If I have a Galvanic cell of Nickel and Gold where Nickel is (Ni->Ni^+2 + 2e-) and the oxidation of gold is (Ag^+->Ag + e-) then do I need to double the cell potential of gold (+0.80) if I'm trying to find the standered cell potential (volatage)?
If you add the Au (note Au and not Ag or it may be the other way around; i.e., you may have called Ag gold whereas it is silver) Eo value to the Ni Eo value (one an oxidation and the other a reduction), no, you do not double the E value of the Ag.
To find the standard cell potential (voltage) of a galvanic cell, you need to consider the individual half-cell potentials and the stoichiometric coefficients of the overall cell reaction. The standard cell potential is calculated by summing the reduction potentials of the reduction half-reaction and subtracting the oxidation potential of the oxidation half-reaction.

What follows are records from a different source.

Lemma spec_collect :
  spec collect_allows (collect_out_to_host show_path show_status show_int_error target key_path host_dir) [] (λ _ _, True).
Proof using All.
  unfold collect_out_to_host. apply spec_bind. eapply spec_mono; [apply spec_collect_observed|].
  intros [created collected] h1 H1. simpl in H1. apply spec_bind, spec_try.
  eapply (spec_mono _ _ _ (λ _ h', made h' = made h1)).
  - destruct (bool_decide (host_dir ∈ created)) eqn:Hin; [|done]. apply bool_decide_eq_true in Hin.
    apply spec_return_ownership; [|done]. intros p ->%list_elem_of_singleton. by rewrite <- H1.
  - intros [[]|e] h2 H2; [|done]. eapply spec_mono; [apply spec_return_ownership|done].
    + intros p [_ Hp]%list_elem_of_filter. by rewrite H2, <- H1.
    + done.
Qed.

End collect.

(** ** The input of a neutral base *)

Section base.
  Variables (show_path : path → string) (show_debug : string → string).
  Variables (base_revision warm : option string) (repo : string).

Definition git (cwd : string) (args : list string) : HostCommand :=
  {| hc_program := "git"; hc_args := args; hc_cwd := Some cwd; hc_env := [("GIT_TERMINAL_PROMPT", "0")] |}.

(** No marker of a credential in the warm-up, no user in the address. *)
Definition neutral : Prop :=
  (∀ command marker, warm = Some command → marker ∈ CREDENTIAL_MARKERS → contains (to_ascii_lowercase command) marker = false) ∧
  repo_url_has_userinfo repo = false.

In your case, the reduction half-reaction for nickel is Ni^+2 + 2e- -> Ni, and the reduction half-reaction for gold is Ag^+ + e- -> Ag. However, there seems to be an error in your question, as you mentioned "oxidation of gold" instead of "reduction of gold." Therefore, instead of using the oxidation potential of gold, you should use the reduction potential.
To calculate the standard cell potential, you need to sum the reduction potentials while considering their stoichiometric coefficients:
Ni^+2 + 2e- -> Ni: Reduction potential = ? (let's call this E°1)
Ag^+ + e- -> Ag: Reduction potential = +0.80 V (let's call this E°2)
To determine the standard cell potential, you subtract the oxidation potential from the reduction potential:
Standard cell potential (E°cell) = E°2 - E°1
So, to answer your question, you do not need to "double" the cell potential of gold, but instead, you subtract the reduction potential of the nickel half-reaction from the reduction potential of the gold half-reaction to find the standard cell potential.